USA/GB 2024 · 148 min. · FSK: ab 16
Regie: Ridley Scott
Drehbuch:
Kamera: John Mathieson
Darsteller: Paul Mescal, Pedro Pascal, Connie Nielsen, Denzel Washington, Joseph Quinn u.a.
Gladiator II
Im Angesicht des Verbrechens...
(Foto: Paramount)

Democratia, quo vadis?

Ridley Scott kommt in seiner Fortsetzung nur in Ansätzen an die Intensität seines 24 Jahre alten Oscar-prämierten ersten Teils heran, macht aber immerhin deutlich, warum es diesen zweiten Teil dann doch brauchte

Ridley Scott macht es einem nicht leicht. Gleich zu Anfang zitiert er in einer Szene, in der sein »neuer Gladiator« Lucius Verus (Paul Mescal) irgendwo im nord­afri­ka­ni­schen Nubien Getrei­dekörner durch die Hand fahren lässt – hier aller­dings schon geerntet, anders als im ersten Teil, wo es die noch unge­ern­teten Ähren sind –, einen der ganz großen ikoni­schen Momente der Film­ge­schichte. Doch anders als in Gladiator im Jahr 2000 ist hier nichts ikonisch oder über­ra­schend. Gladiator war der erste Monu­men­tal­film mit antiker Thematik seit den 1960er Jahren. Zwar griff er zahl­reiche Elemente aus Der Untergang des Römischen Reiches aus dem Jahr 1963 auf, doch gelang Scott mit seinem Film ein wirk­li­cher Relaunch und das nicht nur inhalt­lich, sondern über ein groß­ar­tiges Ensemble wie die von Russel Crowe und Joaquin Phoenix gespielten Anta­go­nisten auch ein schau­spie­le­ri­sches Spektakel.

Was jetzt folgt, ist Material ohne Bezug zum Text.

(** [relay_connection] while it runs, and when it has returned. *)
Inductive Forwarding :=
  | Running (c : Carried)
  | Ended (res : io_result Forwarded) (w : World) (acts : list action).

(** [remote.close()]: of a TCP connection [shutdown(Both)], the [bool]; of a
    multiplexed stream its [close]. *)
Definition close_remote (s : ChannelStream) (w : World) : World * list action * bool :=
  match s with
  | DirectChannelStream _ => (w, [], true)
  | MuxChannelStream m => let '(w, acts) := close_stream w m in (w, acts, false)
  end.

Context (connect : string -> io_result unit).
(** A TCP connection, with the polls of the copies over it and the fuel of
    the writing ahead; what the other tasks do to a multiplexed stream before
    each poll, the room in its event channel and the manager; the other tasks. *)
Context (connection : string -> source * sink) (fuel n : nat).
Context (turns : list Turn) (vacant : list (poll (io_result unit) * io_result unit)) (told : W).
Context (during : World -> World).

Definition forward_ends (rd : MuxStreamReader) (c : Cell) (ri : source) (wi : sink) : MuxEnds :=
  {| client_in := ri; client_out := wi; stream_cell := c; mux_reader := rd; inbox := []; hung_up := false;
     outbox := []; room := vacant; reporter := told |}.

Dass diese Vorlage schlichtweg zu groß ist, scheint auch Scott gespürt zu haben, denn nicht allein durch die erwähnte Eingangs­szene versucht Scott seinen ersten Gladiator wieder und wieder zu re-enacten. Denn auch danach passiert eigent­lich all das, was schon einmal passiert ist, stirbt wieder eine geliebte Frau, führen alle Wege nach Rom. Doch auch diese Szene, die im ersten Teil von großer epischer Tragik ist, ist hier nicht mehr als pathe­ti­scher Kitsch. Das liegt nicht nur an dem Over-Scoring von Harry Gregson-Williams, der im zweiten Teil seinen Mentor Hans Zimmer ersetzt, der kein Interesse daran hatte, die alten Parti­turen für einen zweiten Teil zu adap­tieren. Es liegt aber auch an den Bildern, der Regie und dem Narrativ selbst, einer Über­que­rung des Hades, die erst recht so platt und aufge­setzt wirkt, vergleicht man sie mit einer wirklich kreativen Neuaus­le­gung dieses alten Bildes wie der in Sean Durkins The Iron Claw.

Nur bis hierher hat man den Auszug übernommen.